(** The snapshot of an upstream, seen or not, from its entry. *)
Lemma Snapshot_spec opts b now id h n s :
  0 < br_Window opts → 0 <= now → sb_opts b = opts → get b id = Some s → tracks opts h n s →
  st_ErrorRate (Snapshot b now id) = recentRate (Z.to_nat (br_Window opts)) h ∧
  st_Inflight (Snapshot b now id) = n ∧
  st_BreakerOpen (Snapshot b now id) = openAt now (br_OpenFor opts) (lastTrip (br_Threshold opts) h) ∧
  st_Throttled (Snapshot b now id) = openAt now (br_OpenFor opts) (lastThrottle h).
Proof.
  intros HW Hnow Ho Hg [Hr _ _ Hop Hth Hi]. unfold get in Hg. unfold Snapshot.
  assert (∀ d l, Before now (since_zero d l) = openAt now d l) as Hb.
  { intros d [t|]; [done |]. simpl. unfold Before, zero_time. lia. }
  destruct (ring_count _ _ _ _ _ Hr) as [En Ec]. unfold recentRate, recentFails.
  destruct (sb_m b !! id) as [s'|].
  - injection Hg as ->. simpl. rewrite Ec, En, Hop, Hth, !Hb. by split_and!.
  - rewrite Ho in Hg. destruct (fresh_tracks opts HW) as (s' & Hg' & _). rewrite Hg in Hg'. simplify_eq.
    unfold freshStats in Hg. destruct (br_Window (sb_opts b) <? 0); [done |]. injection Hg as <-. simpl in *.
    rewrite <- !Hb, <- Hop, <- Hth, <- En. split_and!; try done; simpl; unfold Before, zero_time; symmetry; lia.
Qed.

(** ** Properties *)

(** the statistics the selector sees are functions of what happened: after
    any interleaving of requests beginning, finishing (the returned func called
    any number of times), outcomes and busy answers over any upstreams, no step
    panics, an upstream's error rate is the share of failures among its last
    Window outcomes, and its in-flight count is the number of its requests
    begun and not finished. *)
Theorem Snapshot_rates opts ops id now :
  br_Threshold opts ≠ 0 → 0 < br_Window opts → Z.of_nat (length ops) < 2 ^ 62 → 0 <= now →
  ∃ b fs, bookRun (NewStatsBook opts, []) ops = Some (b, fs) ∧
    st_ErrorRate (Snapshot b now id) = recentRate (Z.to_nat (br_Window opts)) (historyOf id ops) ∧
    st_Inflight (Snapshot b now id) = Z.of_nat (length (unfinished id fs)).
Proof.
  intros HT HW Hlen Hnow. destruct (bookRun_new opts ops HT HW Hlen) as ([b fs] & -> & Ho & _ & Hid).
  exists b, fs. split; [done |]. destruct (Hid id) as (s & Hg & Ht).
  by destruct (Snapshot_spec opts b now id _ _ s HW Hnow Ho Hg Ht) as (-> & -> & _).
Qed.

(** C39: the circuit breaker and the throttle follow the outcomes exactly: the
    breaker is open for OpenFor after the last failure that completed a run of
    Threshold consecutive failures or prolonged such a run (so one failed
    probe after the pause opens it again, and one success ends the run), and
    the upstream is throttled for OpenFor after its last 429. *)
Theorem Snapshot_breaker opts ops id now :
  br_Threshold opts ≠ 0 → 0 < br_Window opts → Z.of_nat (length ops) < 2 ^ 62 → 0 <= now →
  ∃ b fs, bookRun (NewStatsBook opts, []) ops = Some (b, fs) ∧
    st_BreakerOpen (Snapshot b now id) = openAt now (br_OpenFor opts) (lastTrip (br_Threshold opts) (historyOf id ops)) ∧
    st_Throttled (Snapshot b now id) = openAt now (br_OpenFor opts) (lastThrottle (historyOf id ops)).
Proof.
  intros HT HW Hlen Hnow. destruct (bookRun_new opts ops HT HW Hlen) as ([b fs] & -> & Ho & _ & Hid).
  exists b, fs. split; [done |]. destruct (Hid id) as (s & Hg & Ht).
  by destruct (Snapshot_spec opts b now id _ _ s HW Hnow Ho Hg Ht) as (_ & _ & -> & ->).
Qed.

(** *** Two failures of three, with a threshold of two *)
Definition sampleBreaker : BreakerOptions := mkBreaker 2 (10 * Second) 2 (nlit 2 10).

Definition sampleOps : list bookOp :=
  [OpBegin "n1"; OpRecord 5 "n1" "default" (mkOutcome 200 None true 7 0);
   OpRecord 6 "n1" "default" (mkOutcome 502 None false 7 0); OpRecord 7 "n1" "default" (mkOutcome 429 None false 7 0);
   OpFinish 0; OpFinish 0].

Lemma Snapshot_rates_witness :
  ∃ b fs, bookRun (NewStatsBook sampleBreaker, []) sampleOps = Some (b, fs) ∧
    st_ErrorRate (Snapshot b 9 "n1") = recentRate 2 (historyOf "n1" sampleOps) ∧
    st_Inflight (Snapshot b 9 "n1") = Z.of_nat (length (unfinished "n1" fs)).
Proof. apply (Snapshot_rates sampleBreaker sampleOps "n1" 9); by vm_compute. Defined.

Lemma Snapshot_breaker_witness :
  ∃ b fs, bookRun (NewStatsBook sampleBreaker, []) sampleOps = Some (b, fs) ∧
    st_BreakerOpen (Snapshot b 9 "n1") = true ∧ st_Throttled (Snapshot b 9 "n1") = true.
Proof. apply (Snapshot_breaker sampleBreaker sampleOps "n1" 9); by vm_compute. Defined.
--- --- ---
TASK TO COMPLETE
Starting at the line that contains "st_BreakerOpen (Snapshot b 9", reproduce each line through the end of the records exactly, both ends included.

REPLY TO THE TASK
    st_BreakerOpen (Snapshot b 9 "n1") = true ∧ st_Throttled (Snapshot b 9 "n1") = true.
Proof. apply (Snapshot_breaker sampleBreaker sampleOps "n1" 9); by vm_compute. Defined.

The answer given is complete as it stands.